Even I was surprised that the number of vendors nearly doubled from last year’s edition, which charted an already-staggering 947 companies…

My intention with this graphic is to visually demonstrate four points:

  1. Marketing has unquestionably become a technology-powered discipline.
  2. The quantity of martech ventures is a barometer of how much marketing is evolving.
  3. The marketing technology field is heterogenous, with a very broad range of products.
  4. To thrive in this environment, marketing should steadily develop its technical talent.

When you consider the implications of those four points, the “technology management” piece of this is non-trivial — but it’s definitely not the biggest hurdle most companies face. The real challenge is changing how firms think and behave in this hyper-connected, always-on, customer-controlled digital world. The nature of marketing has exploded from an ancillary communications function to the Grand Central Station of customer experience. And the bar for delivering great customer experiences is rising rapidly.

That’s the real challenge. And most companies are still early in the maturity curve of such transformations. The difficulty of trying to sort out the marketing technology landscape is merely an echo of that revolution.

The good news is that most of the marketing technology innovations on this landscape are designed to help marketers conquer that revolution. They’re by no means miracle transformation pills (“instant relief, just add money!”). But when applied in the service of a well-organized, strategically-sound, executive-led digital transformation effort, these technologies are your friend. They can imbue your organization with superhero powers.

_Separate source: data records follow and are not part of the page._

(** What the early read costs: a registration that falls between the
    read of the map and the taking of the lock is overwritten by the
    cleanup, which stores a sequence rebuilt from the stale snapshot. *)
Lemma registration_lost_after_stale_read
    (q c : Channel) (lg eventName : string) (cb cb' : Callback) (m : EventMessage.t) :
  let w1 := afterRegister eventName cb (boot (mkEvent q c true ∅ lg)) in
  exists snapshot wa wb wc,
    mapRead eventName w1 = Ok (Some snapshot) wa /\
    RegisterListener eventName cb' wa = Ok tt wb /\
    sequence wb eventName = [0; 1]%nat /\
    notifyLocked eventName m snapshot wb = Ok tt wc /\
    sequence wc eventName = [] /\
    goroutines wc = [GoCallback cb (EventMessage.Data m)].
Proof.
  intros w1. exists [0%nat]. eexists. eexists. eexists.
  split. { unfold mapRead. cbn. by rewrite lookup_insert_eq, lookup_empty. }
  split. { apply RegisterListener_ok. }
  split. { unfold sequence. cbn. by rewrite !lookup_insert_eq, lookup_empty. }
  split. { apply notifyLocked_ok. repeat constructor. }
  split; [|reflexivity].
  unfold sequence. cbn. by rewrite lookup_insert_eq.
Qed.

(** ** The run loop *)

Lemma onEventMessage_short topic d w :
  length (Split topic ":") < 2 ->
  onEventMessage (Message.mk topic d) w = Panic "index out of range".
Proof.
  intros Hlen. unfold onEventMessage, bind, index. cbn [Message.Topic].
  destruct (Split topic ":") as [|s1 [|s2 rest]]; cbn in *; [done|done|lia].
Qed.

(** An operation other than [emit] and [on] is logged and skipped. *)
Lemma onEventMessage_unknown topic d w s1 op rest :
  Split topic ":" = s1 :: op :: rest ->
  op <> "emit" -> op <> "on" ->
  onEventMessage (Message.mk topic d) w =
    Ok tt {| this := this w; heap := heap w; goroutines := goroutines w;
             output := output w ++ [LogError "unknown event message: %+v"];
             sync := sync w |}.
Proof.
  intros Hsplit Hemit Hon. unfold onEventMessage, bind, index.
  cbn [Message.Topic]. rewrite Hsplit. cbn [lookup list_lookup].
  apply String.eqb_neq in Hemit, Hon. by rewrite Hemit, Hon.
Qed.

(** An [emit] topic that does not have four segments is logged and
    skipped. *)
Lemma onEventMessage_emit_malformed topic d w s1 rest :
  Split topic ":" = s1 :: "emit" :: rest ->
  length rest <> 2 ->
  onEventMessage (Message.mk topic d) w =
    Ok tt {| this := this w; heap := heap w; goroutines := goroutines w;
             output := output w ++
               [LogError "Received emit message with invalid topic format. Expected 4 sections in topic, got %s"];
             sync := sync w |}.
Proof.
  intros Hsplit Hlen. unfold onEventMessage, bind, index.
  cbn [Message.Topic]. rewrite Hsplit. cbn [lookup list_lookup length].
  rewrite String.eqb_refl.
  destruct (S (S (length rest)) =? 4)%nat eqn:H4; [|done].
  apply Nat.eqb_eq in H4. lia.
Qed.

(** An [on] message registers its callback. *)
Lemma onEventMessage_on topic on w s1 rest :
  Split topic ":" = s1 :: "on" :: rest ->
  exists w',
    onEventMessage (Message.mk topic (POnEvent on)) w = Ok tt w' /\
    sequence w' (OnEventMessage.Name on) =
      sequence w (OnEventMessage.Name on) ++ [length (heap w)] /\
    heap w' = heap w ++ [mkListener (OnEventMessage.Callback on) 0 false].
Proof.
  intros Hsplit. unfold onEventMessage, bind at 1, index.
  cbn [Message.Topic Message.Data]. rewrite Hsplit. cbn [lookup list_lookup].
  cbn [String.eqb Ascii.eqb Bool.eqb assertOnEventMessage].
  unfold bind, ret. rewrite RegisterListener_ok. eexists. split; [reflexivity|].
  split; [|reflexivity].
  unfold sequence. cbn. rewrite lookup_insert_eq.
  by destruct (listeners (this w) !! OnEventMessage.Name on).
Qed.

(** The one-result type assertions are the other way for a message to
    end the goroutine. *)
Lemma onEventMessage_wrong_payload w :
  onEventMessage (Message.mk "event:emit:_:g" (POnEvent (OnEventMessage.mk "x" 7))) w
    = Panic "interface conversion" /\
  onEventMessage (Message.mk "event:on" POther) w = Panic "interface conversion".
Proof. split; reflexivity. Qed.

(** C2, as the code has it: a topic with one segment makes [splitTopic[1]]
    panic, so the message is not logged and skipped, and the loop handles
    none of the messages that follow. *)
Theorem one_segment_topic_ends_loop (d : payload) (w : World) (rest : list delivery) :
  Split "event" ":" = ["event"] /\
  onEventMessage (Message.mk "event" d) w = Panic "index out of range" /\
  loop (Deliver (Message.mk "event" d) :: rest) (with_running true w)
    = Panic "index out of range".
Proof.
  split; [reflexivity|]. split; [reflexivity|]. reflexivity.
Qed.

(** The topic [event:bogus] of two segments is logged and skipped, and
    the messages after it are handled. *)
Lemma bogus_operation_skipped d w rest :
  loop (Deliver (Message.mk "event:bogus" d) :: rest) (with_running true w) =
  loop rest {| this := this (with_running true w); heap := heap w;
               goroutines := goroutines w;
               output := output w ++ [LogError "unknown event message: %+v"];
               sync := sync w |}.
Proof. reflexivity. Qed.

(** C7: an [emit] message whose topic has four segments returns from the
    loop body; it starts the goroutine [notifyListeners] for the payload's
    event name exactly when the fourth segment is [j] or [g], and starts
    nothing and logs the unknown source otherwise.  Neither case touches
    the registry. *)
Theorem emit_notifies_iff_source_known (w : World) (topic s1 s3 source : string)
    (event : EventMessage.t) :
  Split topic ":" = [s1; "emit"; s3; source] ->
  exists w' started,
    onEventMessage (Message.mk topic (PEvent event)) w = Ok tt w' /\
    goroutines w' = goroutines w ++ started /\
    (GoNotify (EventMessage.Name event) event ∈ started <->
     source = "j" \/ source = "g") /\
    (source = "j" \/ source = "g" ->
     started = [GoNotify (EventMessage.Name event) event]) /\
    (~ (source = "j" \/ source = "g") ->
     started = [] /\
     output w' = output w ++ [LogTrace "Got Event Message: %s %+v";
                              LogError "unknown emit event message: %+v"]) /\
    this w' = this w /\ heap w' = heap w.
Proof.
  intros Hsplit. unfold onEventMessage, bind, index.
  cbn [Message.Topic Message.Data]. rewrite Hsplit.
  cbn [lookup list_lookup length Nat.eqb negb assertEventMessage ret write].
  rewrite String.eqb_refl.
  cbn [heap this goroutines output sync].
  destruct (String.eqb_spec source "j") as [->|Hj];
    [|destruct (String.eqb_spec source "g") as [->|Hg]].
  - eexists. exists [GoNotify (EventMessage.Name event) event].
    split; [reflexivity|]. split; [reflexivity|].
    split; [split; [by left|intros _; left]|].
    split; [done|]. split; [|done]. intros []. by left.
  - eexists. exists [GoNotify (EventMessage.Name event) event].
    split; [reflexivity|]. split; [reflexivity|].
    split; [split; [by right|intros _; left]|].
    split; [done|]. split; [|done]. intros []. by right.
  - eexists. exists []. split; [reflexivity|].
    split; [cbn; by rewrite app_nil_r|].
    split; [split; [by intros ?%elem_of_nil|by intros [?|?]]|].
    split; [by intros [?|?]|]. split; [|done]. intros _. split; [done|].
    cbn. by rewrite <- app_assoc.
Qed.

Lemma emit_notifies_iff_source_known_witness :
  let w := afterRegister "clicked" 3 (boot (mkEvent 0 1 true ∅ "Event Subsystem")) in
  let event := EventMessage.mk "clicked" [IInt 1; IInt 2; IInt 3] in
  Split "event:emit:_:g" ":" = ["event"; "emit"; "_"; "g"] /\
  exists w',
    onEventMessage (Message.mk "event:emit:_:g" (PEvent event)) w = Ok tt w' /\
    goroutines w' = [GoNotify "clicked" event].
Proof.
  intros w event. split; [reflexivity|].
  destruct (emit_notifies_iff_source_known w "event:emit:_:g" "event" "_" "g" event)
    as (w' & started & Hrun & Hgo & _ & Hknown & _).
  - reflexivity.
  - exists w'. split; [exact Hrun|]. rewrite Hgo, Hknown; [reflexivity|by right].
Defined.

(** The scenario of a listener registered and an event emitted through
    the bus: the loop registers the callback and starts the notification,
    and the notification, once it runs, starts the callback with the
    event's data. *)
Lemma clicked_scenario :
  let event := EventMessage.mk "clicked" [IInt 1; IInt 2; IInt 3] in
  let inbox := [Deliver (Message.mk "event:on" (POnEvent (OnEventMessage.mk "clicked" 3)));
                Deliver (Message.mk "event:emit:_:g" (PEvent event))] in
  exists w1 w2,
    loop inbox (boot (mkEvent 0 1 true ∅ "Event Subsystem")) = Ok tt w1 /\
    goroutines w1 = [GoNotify "clicked" event] /\
    notifyListeners "clicked" event w1 = Ok tt w2 /\
    goroutines w2 = [GoNotify "clicked" event;
                     GoCallback 3 [IInt 1; IInt 2; IInt 3]].
Proof.
  intros event inbox. eexists. eexists.
  split; [vm_compute; reflexivity|]. split; [reflexivity|].
  split; [vm_compute; reflexivity|]. reflexivity.
Qed.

So please, don’t be disturbed by this landscape per se. We can navigate the technology.

But you should probably be daunted by the larger transformation of your organization that this landscape heralds — if you’re not, at least a little, you probably don’t yet appreciate just how massive of a management challenge that really is.

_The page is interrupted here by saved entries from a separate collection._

Lemma NoDup_keys_lookup (group : list RankBar.Bar) (p q : nat)
    (b c : RankBar.Bar) :
  NoDup (bar_keys group) →
  group !! p = Some b → group !! q = Some c →
  RankBar.key (RankBar.datum b) = RankBar.key (RankBar.datum c) →
  p = q.
Proof.
  intros Hnd Hp Hq Hk. eapply NoDup_lookup; [exact Hnd| |].
  - unfold bar_keys. rewrite list_lookup_fmap, Hp. done.
  - unfold bar_keys. rewrite list_lookup_fmap, Hq. simpl. by rewrite Hk.
Qed.

(** With one bar per key, a bar is rebound exactly when the data have its
    key. *)
Lemma bound_None_distinct (group : list RankBar.Bar) (data : list Datum)
    (p : nat) (b : RankBar.Bar) :
  NoDup (bar_keys group) →
  group !! p = Some b →
  RankBar.bound (RankBar.join group [] data) p = None
  ↔ RankBar.key (RankBar.datum b) ∉ map RankBar.key data.
Proof.
  intros Hnd Hp. split.
  - intros Hb (d & Hk & Hd)%list_elem_of_fmap.
    destruct (join_covers group data [] d Hd) as (d' & p' & Hin & Hk').
    + by intros ?%elem_of_nil.
    + rewrite <- Hk. apply list_elem_of_fmap. exists b. split; [done|].
      by eapply list_elem_of_lookup_2.
    + destruct (join_Some _ _ _ _ _ Hin) as (b' & [Hp' Hkb']%first_bar_Some).
      assert (p' = p) as ->.
      { eapply NoDup_keys_lookup; [done..|]. congruence. }
      destruct (bound_is_Some _ _ _ Hin) as [? Hsome]. congruence.
  - intros Hk. destruct (RankBar.bound _ p) as [d|] eqn:Hb; [|done].
    exfalso. apply Hk.
    pose proof (bound_Some _ _ _ Hb) as Hin.
    destruct (join_Some _ _ _ _ _ Hin) as (b' & [Hp' Hkb']%first_bar_Some).
    rewrite Hp in Hp'. injection Hp' as <-. rewrite Hkb'.
    apply list_elem_of_fmap. exists d. split; [done|].
    by eapply elem_of_join_data.
Qed.

Lemma omap_imap_filter {A B : Type} (t : nat → option B) (P : A → Prop)
    `{∀ x, Decision (P x)} (l : list A) :
  ∀ g : nat → nat,
    (∀ i b, l !! i = Some b → (t (g i) = None ↔ P b)) →
    omap (λ pb : nat * A,
            match t pb.1 with Some _ => None | None => Some pb.2 end)
      (imap (λ i b, (g i, b)) l)
    = filter P l.
Proof.
  induction l as [|x l IH]; intros g Hg; [done|].
  pose proof (IH (g ∘ S) (λ i b Hi, Hg (S i) b Hi)) as Hrec.
  cbn [imap omap]. unfold compose in *. simpl.
  change (list_omap (nat * A)%type A) with (@omap list _ (nat * A)%type A).
  rewrite Hrec. destruct (t (g 0%nat)) as [y|] eqn:Ht.
  - rewrite filter_cons_False; [done|].
    intros HP. apply (Hg 0%nat x) in HP; [congruence|done].
  - rewrite filter_cons_True; [done|]. by apply (Hg 0%nat x).
Qed.

(** X7. When the chart holds one bar per category, the bars that exit on a
    draw are exactly the bars in the document whose category is not in the
    new data, in document order. *)
Theorem draw_exit_distinct (now : Z) (bars : list RankBar.Bar)
    (data : list Datum) :
  NoDup (bar_keys (RankBar.selectAll now bars)) →
  RankBar.exit (RankBar.draw now bars data)
  = filter (λ b, RankBar.key (RankBar.datum b) ∉ map RankBar.key data)
      (RankBar.selectAll now bars).
Proof.
  intros Hnd. unfold RankBar.draw. simpl.
  apply (omap_imap_filter
           (RankBar.bound (RankBar.join (RankBar.selectAll now bars) [] data))
           _ _ (λ i, i)).
  intros p b Hp. by apply bound_None_distinct.
Qed.

Lemma draw_exit_distinct_witness :
  let A := {| genre := "A"; count := 5 |} in
  let B := {| genre := "B"; count := 10 |} in
  let C := {| genre := "C"; count := 1 |} in
  let bars := RankBar.dom (RankBar.draw 0 [] [B; A; C]) in
  NoDup (bar_keys (RankBar.selectAll 1000 bars))
  ∧ RankBar.exit (RankBar.draw 1000 bars [C; B])
    = filter (λ b, RankBar.key (RankBar.datum b) ∉ map RankBar.key [C; B])
        (RankBar.selectAll 1000 bars)
  ∧ RankBar.exit (RankBar.draw 1000 bars [C; B])
    = [{| RankBar.datum := A; RankBar.removal := None |}].
Proof.
  intros A B C bars.
  assert (Hnd : NoDup (bar_keys (RankBar.selectAll 1000 bars))).
  { apply (bool_decide_unpack _). by vm_compute. }
  split; [exact Hnd|]. split; [|reflexivity].
  exact (draw_exit_distinct 1000 bars [C; B] Hnd).
Defined.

The Myth of Marketing Technology Categories

The most objectionable aspect of this graphic is its categorization. My choice of categories, the labels I used for them, which companies I placed in which category, etc., are all subject to debate. However, this isn’t just a problem with my graphic — this is a challenge across the industry (as any product manager for any of these companies will surely testify).

First, new categories keep emerging, often as rebellious offshoots from previous categories. For example, I charted “Influencer Marketing” separate from “Social Media Marketing” this year, because of the momentum of so many companies using that label. But it’s arguably a subset rather than a separate category, with enormous overlap between them. As product managers vie to differentiate their products, alternate labels and variations flood the digital airwaves. Most vendors wrestle with wanting to dominate a category of their own invention (“blue ocean”) yet compete in larger and more popular fields (“red ocean”). It makes for a frothy brew of ever-shifting category labels.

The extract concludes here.